Aim of the exercise. Stopping right after the line with "Section Dispatcher.", please reproduce the material below exactly from its first line.

Excerpted data.
(** The comparison of a session's drain with the operation. *)
Definition drain_is_for (d : Drain) (o : DrainOperation) (force : bool) : bool :=
  (Drain.AccountID d == DrainOperation.AccountID o) && (Drain.TunnelID d == DrainOperation.TunnelID o)
  && (Drain.ConnectorID d == DrainOperation.ConnectorID o)
  && (Drain.SessionID d == DrainOperation.SessionID o)
  && (Drain.ProcessGeneration d =? DrainOperation.ProcessGeneration o)
  && (Drain.DrainID d == DrainOperation.OperationID o)
  && (Drain.Generation d =? DrainOperation.ConfigGeneration o)
  && (Drain.ContentHash d == DrainOperation.ConfigContentHash o)
  && Bool.eqb (Drain.ForceAfterDeadline d) force.

(** ** The dispatcher *)
Section Dispatcher.
Context {Sto : Type} `{!PersistentControlStore Sto} {Net : Type}.
Context (deliver : nat -> Frame -> Net -> option goerror * Net).
(** [DrainOperationSource]. *)
Context (ListConnectorDrainOperations : Z -> Sto -> Res (list DrainOperation) * Sto).
Context (cfg : DrainDispatcherConfig).
Import DrainLiveSession.

Record DrainWorld := mkDrainWorld {
  dw_server : PWorld (S := Sto);
  drain_sessions : gmap string DrainLiveSession;
  carriers : Net;
}.
#[global] Instance DrainWorld_settable : Settable DrainWorld := fun w =>
  mkDrainWorld (dw_server w) (drain_sessions w) (carriers w).

Record OpReading := mkOpReading {
  o_ctx : Context;
  o_deadlineNow : time;   (** the dispatcher's clock, for the deadline *)
  o_now : time;           (** the two clock readings of [BeginDrain] *)
  o_now2 : time;
  o_before : DrainWorld -> DrainWorld;
  o_beforeBegin : DrainWorld -> DrainWorld;
  o_beforeSend : DrainWorld -> DrainWorld;
}.

Definition session_at (w : DrainWorld) (h : nat) : option ServerSession := pw_sessions (dw_server w) !! h.

(** [PersistentSession.Reference], the zero value for nil. *)
Definition reference_at (w : DrainWorld) (h : nat) : SessionRef :=
  match session_at w h with Some s => ServerSession.ref s | None => SessionRef.zero end.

The completed task.
(** The comparison of a session's drain with the operation. *)
Definition drain_is_for (d : Drain) (o : DrainOperation) (force : bool) : bool :=
  (Drain.AccountID d == DrainOperation.AccountID o) && (Drain.TunnelID d == DrainOperation.TunnelID o)
  && (Drain.ConnectorID d == DrainOperation.ConnectorID o)
  && (Drain.SessionID d == DrainOperation.SessionID o)
  && (Drain.ProcessGeneration d =? DrainOperation.ProcessGeneration o)
  && (Drain.DrainID d == DrainOperation.OperationID o)
  && (Drain.Generation d =? DrainOperation.ConfigGeneration o)
  && (Drain.ContentHash d == DrainOperation.ConfigContentHash o)
  && Bool.eqb (Drain.ForceAfterDeadline d) force.

(** ** The dispatcher *)
Section Dispatcher.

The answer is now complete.